In so many ways, this was the great meeting of aliens— so unexpected to each other. And this is why the two translators in the story (real persona) become the truly compelling characters and the drivers of the action. How to translate one world into another? To the Spanish conquistadores, the beauty of Aztec capital of Tenochtitlan is astonishing. And to Moctezuma, his reaction is all about the miracle of the horses. This is a fever dream of a book and the writing is so incredibly good. Like in most stories of colonial encounters, the colonizers arrive at the perfect moment, when alliances are crumbling and the kingdoms in question are vulnerable. Of course, the Spanish have a secret weapon: small pox.
By the second part of the book, I started worrying about how short the book was and I was in grave danger of finishing it too fast. So I slowed down (I have the book in hardcover, kindle and on audible—and the narration is fantastic).
One of the reasons I treasure books in translation so much (as a translator I say, long live translators!) is that they bring new styles and storytelling magic to what is a rather narrow American world (I have to add that there are so many great books being published in the US too, so this is not necessarily a complaint). Books can do so much more than TV and Enrigue uses all the craft at hand and by the end he wildly changing point of view characters paragraph by paragraph—you would have whiplash if you didn’t realize that, well why not? Who makes up the stupid rules anyway…. And there is some great meta-fiction, like the narrator adding as an aside which is a chapter long that, "If Jazmín Caldera had existed, if he had crossed the threshold into the throne room of Axayacatl’s Old Houses at almost five in the afternoon on November 8, 1519, he would have seen before him—past the garden, past the arch in the palace’s outer wall…”
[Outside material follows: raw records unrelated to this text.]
(* ===== verification/MergeAssigns.v ===== *)
(** [SNLDesign::mergeAssigns]: every assign instance moves the components of
    the net at its output to the net at its input, and goes. The nets that are
    left are the classes of the equivalence that the assigns generate; an input
    without a net leaves the components of the output without one
    (nl/netlist/snl/SNLDesign.cpp). *)
From stdpp Require Import relations.
From S2P Require Import Prelude NLID Store Bus Contents Connections DesignNets Interface InterfaceSteps InterfaceTerms TermLifetime InstanceSteps TermBits Narrowing.
Local Open Scope Z_scope.

(** * Operations *)

Definition getScalarTerm (t : structure) (d : loc) (id : Z) : option loc :=
  match getTerm t d id with
  | Some x => match termHeap t !! x with Some (Scalar _) => Some x | _ => None end
  | None => None
  end.
Definition getInstances (t : structure) (d : loc) : list loc :=
  match instances_ t !! d with Some r => in_order (objects r) | None => [] end.

(** [assign] is what [NLDB0::getAssign] gives; its input and output are the
    scalar terminals with identifiers 0 and 1. *)
Definition isAssign (assign : option loc) (t : structure) (i : loc) : bool :=
  match instHeap t !! i, assign with
  | Some inst, Some A => bool_decide (model_ (h_extra inst) = A)
  | _, _ => false
  end.
Definition getAssignInput (assign : option loc) (t : structure) : option loc := A ← assign; getScalarTerm t A 0.
Definition getAssignOutput (assign : option loc) (t : structure) : option loc := A ← assign; getScalarTerm t A 1.

Definition getNet_of (it : option loc) : prog netlist (option loc) :=
  match it with None => undef | Some it => _ ← the_instTerm it; gets (fun s => net_ s !! it) end.
Definition mergeAssign (input output : option loc) (i : loc) : prog netlist unit :=
  instInput ← getInstTerm i input; instOutput ← getInstTerm i output;
  inputNet ← getNet_of instInput; outputNet ← getNet_of instOutput;
  match outputNet with
  | None => undef
  | Some n =>
      connectAllComponentsTo n inputNet ;;
      v ← the_net n; match v with Scalar _ => net_destroy n | _ => mret tt end
  end.
Definition mergeAssigns (assign : option loc) (d : loc) : prog netlist unit :=
  t ← gets str;
  let assignInstances := List.filter (isAssign assign t) (getInstances t d) in
  for_each (mergeAssign (getAssignInput assign t) (getAssignOutput assign t)) assignInstances ;;
  for_each instance_destroy assignInstances.

(** * The nets that are left *)

(** The nets at the input and at the output of an assign; [None] is no net. *)
Definition link : Type := option loc * option loc.
(** Net [p.2] becomes net [p.1], or none. *)
Definition merge_step (rep : option loc -> option loc) (p : link) : option loc -> option loc :=
  fun x => if decide (rep x = rep p.2) then rep p.1 else rep x.
Definition merged (ps : list link) : option loc -> option loc := foldl merge_step (fun x => x) ps.
(** Each assign finds a net at its output, and not the one at its input. *)
Fixpoint mergeable_from (rep : option loc -> option loc) (ps : list link) : bool :=
  match ps with
  | [] => true
  | p :: ps => bool_decide (rep p.2 <> None) && bool_decide (rep p.1 <> rep p.2) && mergeable_from (merge_step rep p) ps
  end.
Definition mergeable (ps : list link) : bool := mergeable_from (fun x => x) ps.

Lemma merged_snoc ps p : merged (ps ++ [p]) = merge_step (merged ps) p.
Proof. unfold merged. by rewrite foldl_app. Qed.
(* ===== verification/Equipotential.v ===== *)
(** Occurrences, objects at the end of a path, and equipotentials, what is
    connected through the hierarchy (nl/netlist/snl/SNLOccurrence.cpp,
    SNLEquipotential.cpp). *)
From S2P Require Import Prelude NLID Store Bus Contents Connections Interface MergeAssigns Paths.
Local Open Scope Z_scope.

(** * Occurrences *)

Inductive design_object := ANet (n : loc) | AComponent (c : loc) | AnInstance (i : loc).
(** An occurrence of no object is not valid. *)
Record SNLOccurrence := mkOccurrence { path_ : SNLPath; object_ : option design_object }.
#[export] Instance design_object_dec : EqDecision design_object.
Proof. solve_decision. Defined.
#[export] Instance SNLOccurrence_dec : EqDecision SNLOccurrence.
Proof. solve_decision. Defined.

Definition net_getNLID (t : structure) (n : loc) : option NLID :=
  v ← netHeap t !! n; o ← object_header (netHeap t) n; D ← designs t !! h_design o;
  let r := reference_ D in
  Some (match v with
        | Bit _ bit => nlid_object NetBit (ref_db r) (ref_library r) (ref_design r) (h_id o) 0 bit
        | _ => nlid_object Net (ref_db r) (ref_library r) (ref_design r) (h_id o) 0 0
        end).
Definition object_getNLID (t : structure) (x : design_object) : option NLID :=
  match x with ANet n => net_getNLID t n | AComponent c => comp_getNLID t c | AnInstance i => I ← instHeap t !! i; instance_getNLID t I end.
Definition object_design (t : structure) (x : design_object) : option loc :=
  match x with ANet n => net_design t n | AComponent c => comp_design t c | AnInstance i => h_design <$> instHeap t !! i end.

Section occurrences.
Context (t : structure).

(** [SNLOccurrence(path, object)] *)
Definition new_occurrence (p : SNLPath) (x : option design_object) : on_paths SNLOccurrence :=
  (match p, x with
   | Some q, Some x =>
       m ← shared_getModel t q; d ← deref (fun _ => object_design t x);
       check (bool_decide (d = m)) "Incompatible path and object in Occurrence constructor"
   | _, _ => mret tt
   end) ;; mret (mkOccurrence p x).
Definition isNetComponentOccurrence (o : SNLOccurrence) : bool := match object_ o with Some (AComponent _) => true | _ => false end.
Definition isInstanceOccurrence (o : SNLOccurrence) : bool := match object_ o with Some (AnInstance _) => true | _ => false end.
(** [getComponentBitNet], [getComponentBitNetOccurrence] *)
Definition getComponentBitNet (s : netlist) (o : SNLOccurrence) : option loc := match object_ o with Some (AComponent c) => net_ s !! c | _ => None end.
Definition getComponentBitNetOccurrence (s : netlist) (o : SNLOccurrence) : on_paths SNLOccurrence :=
  match getComponentBitNet s o with Some n => new_occurrence (path_ o) (Some (ANet n)) | None => mret (mkOccurrence None None) end.
Definition occurrence_getDesign (o : SNLOccurrence) : on_paths (option loc) :=
  match path_ o with Some _ => path_getDesign t (path_ o) | None => mret (x ← object_ o; object_design t x) end.
Definition occurrence_isValid (o : SNLOccurrence) : bool := negb (is_none (object_ o)).
Definition objectID (x : design_object) : on_paths NLID := deref (fun _ => object_getNLID t x).
Definition occurrence_eq (a b : SNLOccurrence) : on_paths bool :=
  match object_ a, object_ b with
  | None, y => mret (is_none y)
  | Some _, None => mret false
  | Some x, Some y => i ← objectID x; j ← objectID y; mret (nlid_eq i j && path_eq (path_ a) (path_ b))
  end.
Definition occurrence_lt (a b : SNLOccurrence) : on_paths bool :=
  match object_ a, object_ b with
  | None, y => mret (negb (is_none y))
  | Some _, None => mret false
  | Some x, Some y =>
      i ← objectID x; j ← objectID y;
      if nlid_lt i j then mret true else if nlid_eq i j then path_lt t (path_ a) (path_ b) else mret false
  end.

Definition occurrence_le (a b : SNLOccurrence) : on_paths bool := l ← occurrence_lt a b; if l : bool then mret true else occurrence_eq a b.
Definition occurrence_gt (a b : SNLOccurrence) : on_paths bool := l ← occurrence_le a b; mret (negb l).
Definition occurrence_ge (a b : SNLOccurrence) : on_paths bool := l ← occurrence_lt a b; mret (negb l).

(** * Ordered sets of occurrences *)

(** [std::set] is defined when the comparison is a strict weak order on what is in
    the set and what is looked for; two elements neither of which is less are the
    same element. *)
Definition less_now (s : paths) (a b : SNLOccurrence) : bool := match (occurrence_lt a b s).1 with Ret b => b | _ => false end.
Definition strict_weak {A} (lt : A -> A -> bool) (l : list A) : bool :=
  forallb (fun a => negb (lt a a)) l &&
  forallb (fun a => forallb (fun b => negb (lt a b && lt b a)) l) l &&
  forallb (fun a => forallb (fun b => forallb (fun c => negb (lt a b) || lt a c || lt c b) l) l) l.
Definition contains {A} (lt : A -> A -> bool) (x : A) (l : list A) : bool := existsb (fun y => negb (lt x y) && negb (lt y x)) l.
Definition set_find (x : SNLOccurrence) (l : list SNLOccurrence) : on_paths bool :=
  s ← gets (fun s => s); if strict_weak (less_now s) (x :: l) then mret (contains (less_now s) x l) else undef.
End occurrences.

(** * Equipotentials *)

(** The sets are in the order in which elements came. *)
Record extractor := mkExtractor {
  visitedNetOccurrences_ : list SNLOccurrence; instTermOccurrences_ : list SNLOccurrence; equi_terms_ : list loc;
  equi_type_ : net_type; hasDrivingType_ : bool; paths_ : paths }.
Notation extraction := (prog extractor).
Definition set_paths (p : paths) (s : extractor) : extractor :=
  mkExtractor (visitedNetOccurrences_ s) (instTermOccurrences_ s) (equi_terms_ s) (equi_type_ s) (hasDrivingType_ s) p.
Definition add_visited (o : SNLOccurrence) (s : extractor) : extractor :=
  mkExtractor (visitedNetOccurrences_ s ++ [o]) (instTermOccurrences_ s) (equi_terms_ s) (equi_type_ s) (hasDrivingType_ s) (paths_ s).
Definition add_instTerm (o : SNLOccurrence) (s : extractor) : extractor :=
  mkExtractor (visitedNetOccurrences_ s) (instTermOccurrences_ s ++ [o]) (equi_terms_ s) (equi_type_ s) (hasDrivingType_ s) (paths_ s).
Definition add_term (x : loc) (s : extractor) : extractor :=
  mkExtractor (visitedNetOccurrences_ s) (instTermOccurrences_ s) (if bool_decide (x ∈ equi_terms_ s) then equi_terms_ s else equi_terms_ s ++ [x])
    (equi_type_ s) (hasDrivingType_ s) (paths_ s).
Definition merge_type (type : net_type) (acc : net_type * bool) : net_type * bool :=
  if bool_decide (type = NStandard) then acc
  else if negb acc.2 then (type, true) else if bool_decide (acc.1 = type) then acc else (NStandard, acc.2).
Definition add_type (type : net_type) (s : extractor) : extractor :=
  let '(type, driving) := merge_type type (equi_type_ s, hasDrivingType_ s) in
  mkExtractor (visitedNetOccurrences_ s) (instTermOccurrences_ s) (equi_terms_ s) type driving (paths_ s).

(** [SNLNet::Type::isConst0], [isConst1], [isConstX], [isConstZ], of the type of the equipotential. *)
Definition equi_isConst0 (e : extractor) : bool := bool_decide (equi_type_ e = NAssign0) || bool_decide (equi_type_ e = NSupply0).
Definition equi_isConst1 (e : extractor) : bool := bool_decide (equi_type_ e = NAssign1) || bool_decide (equi_type_ e = NSupply1).
Definition equi_isConstX (e : extractor) : bool := bool_decide (equi_type_ e = NAssignX).
Definition equi_isConstZ (e : extractor) : bool := bool_decide (equi_type_ e = NAssignZ).

Inductive mode := Standard | TraverseAssigns.

Section equipotential.
(** [NLDB0::getAssign], the designs that are black boxes, and the netlist. *)
Context (assign : option loc) (blackBoxes : gset loc) (mode_ : mode) (s0 : netlist).
#[local] Notation t := (str s0).

Definition with_paths {A} (m : on_paths A) : extraction A := fun s => let '(r, p) := m (paths_ s) in (r, set_paths p s).
(** [SNLInstance::isLeaf] *)
Definition isLeaf (i : loc) : outcome bool :=
  match instHeap t !! i with
  | Some inst =>
      let m := model_ (h_extra inst) in
      match designs t !! m with Some D => Ret (bool_decide (m ∈ blackBoxes) || primitive_ D) | None => Undef end
  | None => Undef
  end.
Definition pure_outcome {A} (o : outcome A) : extraction A := fun s => (o, s).
Definition instTerm_of (i : loc) (x : option loc) : extraction (option loc) := pure_outcome (getInstTerm i x s0).1.
Definition getBitTerms_of (n : loc) : list loc := List.filter (fun c => is_none (instTermHeap t !! c)) (getComponents s0 n).
Definition is_traversed (i : loc) : bool := match mode_ with TraverseAssigns => isAssign assign t i | Standard => false end.

Section again.
(** [extractNetFromNetComponentOccurrence], which is called again. *)
Context (extractNet : SNLOccurrence -> bool -> extraction unit).

Definition visit_instTerm (p : SNLPath) (component : loc) (v : SNLInstTerm) : extraction unit :=
  leaf ← pure_outcome (isLeaf (instance_ v));
  if leaf : bool then
    if is_traversed (instance_ v) then
      let oppositeTerm := if bool_decide (Some (bitTerm_ v) = getAssignInput assign t) then getAssignOutput assign t else getAssignInput assign t in
      it ← instTerm_of (instance_ v) oppositeTerm;
      o ← with_paths (new_occurrence t p (AComponent <$> it)); extractNet o false
    else
      o ← with_paths (new_occurrence t p (Some (AComponent component)));
      l ← gets instTermOccurrences_; b ← with_paths (set_find t o l); if b : bool then mret tt else modify (add_instTerm o)
  else
    p' ← with_paths (path_snoc t p (Some (instance_ v)));
    o ← with_paths (new_occurrence t p' (Some (AComponent (bitTerm_ v)))); extractNet o false.
Definition visit_term (p : SNLPath) (n component : loc) : extraction unit :=
  if path_empty p then modify (add_term component)
  else for_each (fun term =>
    parentPath ← with_paths (path_getHeadPath p);
    instance ← with_paths (path_getTailInstance p);
    match instance with
    | None => undef
    | Some i => it ← instTerm_of i (Some term); o ← with_paths (new_occurrence t parentPath (AComponent <$> it)); extractNet o false
    end) (getBitTerms_of n).
Definition visit_component (p : SNLPath) (n : loc) (from : SNLOccurrence) (start : bool) (component : loc) : extraction unit :=
  if negb start && bool_decide (Some (AComponent component) = object_ from) then mret tt
  else match instTermHeap t !! component with Some v => visit_instTerm p component v | None => visit_term p n component end.
(** [extractNetComponentsFromNetOccurrence] *)
Definition extractComponents (net from : SNLOccurrence) (start : bool) : extraction unit :=
  l ← gets visitedNetOccurrences_;
  b ← with_paths (set_find t net l);
  if b : bool then mret tt
  else
    modify (add_visited net) ;;
    match object_ net with
    | Some (ANet n) => modify (add_type (getType s0 n)) ;; for_each (visit_component (path_ net) n from start) (getComponents s0 n)
    | _ => undef
    end.
Definition extractNet_ (component : SNLOccurrence) (start : bool) : extraction unit :=
  net ← with_paths (getComponentBitNetOccurrence t s0 component);
  if occurrence_isValid net then extractComponents net component start else mret tt.
End again.

Fixpoint extractNet (fuel : nat) (component : SNLOccurrence) (start : bool) : extraction unit :=
  match fuel with O => undef | S fuel => extractNet_ (extractNet fuel) component start end.
(** [SNLEquipotential(netComponentOccurrence, mode)] *)
Definition equipotential (fuel : nat) (component : SNLOccurrence) (p : paths) : outcome unit * extractor :=
  extractNet fuel component true (mkExtractor [] [] [] NStandard false p).
End equipotential.
Section links.
Context (assign : option loc) (blackBoxes : gset loc) (mode_ : mode) (s0 : netlist).
#[local] Notation t := (str s0).
#[local] Notation isLeaf := (isLeaf blackBoxes s0).
#[local] Notation is_traversed := (is_traversed assign mode_ s0).

(** * What is connected *)

(** Into an instance that is not a leaf, out of it, and from one terminal of an
    assign to the other. *)
Inductive step : hier_net -> hier_net -> Prop :=
| step_down l c i x : instTermHeap t !! c = Some (mkInstTerm i x) -> isLeaf i = Ret false -> step (l, c) (l ++ [i], x)
| step_up l i x it : instTermHeap t !! x = None -> instTermHeap t !! it = Some (mkInstTerm i x) -> step (l ++ [i], x) (l, it)
| step_across l c c' i x y : instTermHeap t !! c = Some (mkInstTerm i x) -> instTermHeap t !! c' = Some (mkInstTerm i y) -> x <> y ->
    isLeaf i = Ret true -> is_traversed i = true -> step (l, c) (l, c').
Definition link (a b : hier_net) : Prop :=
  exists c c', net_ s0 !! c = Some a.2 /\ step (a.1, c) (b.1, c') /\ net_ s0 !! c' = Some b.2.
(** A terminal of a leaf, where equipotentials end. *)
Definition is_leaf_term (c : loc) : Prop :=
  exists i x, instTermHeap t !! c = Some (mkInstTerm i x) /\ isLeaf i = Ret true /\ is_traversed i = false.
Definition is_term (c : loc) : Prop := instTermHeap t !! c = None.

(** Nets of the model of the last instance, below instances that are not leaves. *)
Record valid (a : hier_net) : Prop := {
  va_chain : chain t a.1;
  va_inside : Forall (fun i => isLeaf i = Ret false) a.1;
  va_net : is_bitNet t a.2;
  va_design i I : last a.1 = Some i -> instHeap t !! i = Some I -> net_design t a.2 = Some (model_ (h_extra I)) }.
(** The assign primitive has one input and one output. *)
Definition assign_model : Prop :=
  forall A, assign = Some A -> exists ain aout, getAssignInput assign t = Some ain /\ getAssignOutput assign t = Some aout /\ ain <> aout /\
    forall x, bit_term_of t x A <-> x = ain \/ x = aout.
Caldera is also such a fantastic character… And I believe he is the only non-historical creation. You just have to wonder how many colonial soldiers did just disappear into the mist, preferring to give going local a shot, rather than keep looting and warring… The book just soars when both Cortes and the emperor take honey-dipped cactus… which is stronger than the usual magic mushrooms, but the emperor is doing it all, for within their dream journeys, Enrigue’s writing is sublime. Will this be the best book I read in 2024? I wonder….
Something about the cover, as well as the light-touch in describing historical characters in modern terms—like saying Cortez and his posse were a bunch of clowns… or Moctezuma dancing to the sound of T-Rex singing Monolith—- was genius.